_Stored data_
· · · · ·

(** The arguments of a [print] call whose text is ASCII for sure: strings
    of ASCII characters and the elapsed time.  How an exception or a dict is
    rendered is not modelled, so nothing is said of them. *)
Definition ascii_line (args : list printable) : bool :=
  forallb (fun p => match p with
                    | PStr s => is_ascii s
                    | PSeconds _ => true
                    | PExn _ => false
                    | PDict _ => false
                    end) args.

(** Whether standard output takes the text of a [print] call: ASCII text
    is written whatever the encoding; other text when the encoding takes
    it. *)
Definition can_print (w : world) (args : list printable) : bool :=
  ascii_line args || stdout_encodes w args.

(** [print( *args )]: raises UnicodeEncodeError when standard output does
    not take the text.  The console keeps the calls that completed.  A
    failure of the stream itself (a closed or broken pipe) is not
    modelled. *)
Definition print (w : world) (args : list printable) : M unit :=
  fun st =>
    if can_print w args then
      (Ok tt, {| console := console st ++ [args];
                 spawned := spawned st;
                 clock_reads := clock_reads st |})
    else (Raise UnicodeEncodeError, st).

Definition time_now (w : world) : M Z :=
  fun st =>
    (Ok (time_time w (clock_reads st)),
     {| console := console st;
        spawned := spawned st;
        clock_reads := S (clock_reads st) |}).

Record CompletedProcess : Type := {
  args : list string;
  returncode : Z;
  stdout : string;
  stderr : string
}.

(** [subprocess.run(cmd, input=input, text=True, capture_output=True,
    check=True)]: the captured streams are decoded first, then, with
    [check], a nonzero return code raises CalledProcessError carrying both
    of them. *)
Definition subprocess_run (w : world) (cmd : list string) (input : string)
  : M CompletedProcess :=
  fun st =>
    let st' := {| console := console st;
                  spawned := S (spawned st);
                  clock_reads := clock_reads st |} in
    match spawn w (spawned st) cmd input with
    | NotStarted e => (Raise e, st')
    | Garbled e => (Raise e, st')
    | Exited rc out err =>
        if rc =? 0
        then (Ok {| args := cmd; returncode := rc; stdout := out; stderr := err |}, st')
        else (Raise (CalledProcessError rc cmd out err), st')
    end.

(** [e.stderr] of the exception bound by the handler of [ollama_run], which
    only receives a CalledProcessError. *)
Definition exn_stderr (e : exn) : string :=
  match e with
  | CalledProcessError _ _ _ err => err
  | _ => ""
  end.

· · · · ·

_What you should do_
Collect the lines of the records that include the string "with".

_Response for this exercise_
  forallb (fun p => match p with
    check=True)]: the captured streams are decoded first, then, with
    match spawn w (spawned st) cmd input with
  match e with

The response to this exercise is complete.